Stored data entries
··········

Lemma fresh_table_ok cfg paths R : job_size_ok paths R -> table_ok (fresh_master cfg paths R).
Proof.
  intros Hsize. pose proof (fresh_lengths cfg paths R Hsize) as [Hl1 Hl2].
  destruct Hsize as (HM & HR & Hp). intros k.
  assert (Hz : task_path_ok task_zero /\ t_attempts_count task_zero = 0 /\ zlen (t_history task_zero) = MAX_ATTEMPTS)
    by (split_and!; by vm_compute).
  destruct k; cbn [get_tasks max_tasks n_tasks fresh_master m_maps m_reduces m_job set_job set_maps set_reduces j_M j_R].
  - split; [done|]. split; [done|]. intros i t H. unfold slot_ok. cbn [n_tasks j_M].
    apply fresh_maps in H as [(Hi & p & Hin & ->)|[Hi ->]]; [| |lia].
    + split; [split; [done|exact (proj1 (Forall_forall _ _) Hp p Hin)]|].
      destruct (Z.ltb_spec (Z.of_nat i) (zlen paths)); [apply path_task_ok|lia].
    + split; [apply Hz|]. destruct (Z.ltb_spec (Z.of_nat i) (zlen paths)); [lia|apply Hz].
  - split; [done|]. split; [done|]. intros i t H. unfold slot_ok. cbn [n_tasks j_R].
    apply fresh_reduces in H as [[Hi ->]|[Hi ->]]; [| |lia].
    + split; [by vm_compute|]. destruct (Z.ltb_spec (Z.of_nat i) R); [apply reset_task_ok|lia].
    + split; [apply Hz|]. destruct (Z.ltb_spec (Z.of_nat i) R); [lia|apply Hz].
Qed.

(** ** Witnesses: a job of two splits and two partitions *)

Definition demo_config : master_config_t := mk_config 9999 511 10 300 2 10000 [105] (Some [109; 114]).
Definition demo_paths : list (list Z) := [[105; 47; 97]; [105; 47; 98]].
(** The listener on descriptor 3, two workers on 5 and 6. *)
Definition demo_server : server_t :=
  mk_server 3 (mk_el 7 {[3 := on_accept_h; 5 := on_read_h; 6 := on_read_h]} ∅ false 100 false)
    {[5 := mk_client true 0 [] [] 0; 6 := mk_client true 0 [] [] 0]} 2 (8, 9) 0 0 0 300.
Definition demo : sys master_app :=
  mk_sys demo_server (mk_app (set_aof_fd 4 (fresh_master demo_config demo_paths 2)) []) [] ∅.

Definition get_task_bytes : list Z := message_bytes GetTaskReq.

(** Worker 5 asks for a task; its request arrives in two pieces, and worker 9
    connects in between. *)
Definition demo_events : list (kevent_answer kernel_data) :=
  [KEvents [(5, EVFILT_READ, mk_kernel (inl [0; 0; 0]) None); (3, EVFILT_READ, mk_kernel (inr true) (Some 9))];
   KEintr; KEvents [(5, EVFILT_READ, mk_kernel (inl [1; 1]) None)]].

··········

*TASK*. For each line of the data that includes the word "zlen", return a copy of it.

*WRITTEN ANSWER*.
  assert (Hz : task_path_ok task_zero /\ t_attempts_count task_zero = 0 /\ zlen (t_history task_zero) = MAX_ATTEMPTS)
      destruct (Z.ltb_spec (Z.of_nat i) (zlen paths)); [apply path_task_ok|lia].
    + split; [apply Hz|]. destruct (Z.ltb_spec (Z.of_nat i) (zlen paths)); [lia|apply Hz].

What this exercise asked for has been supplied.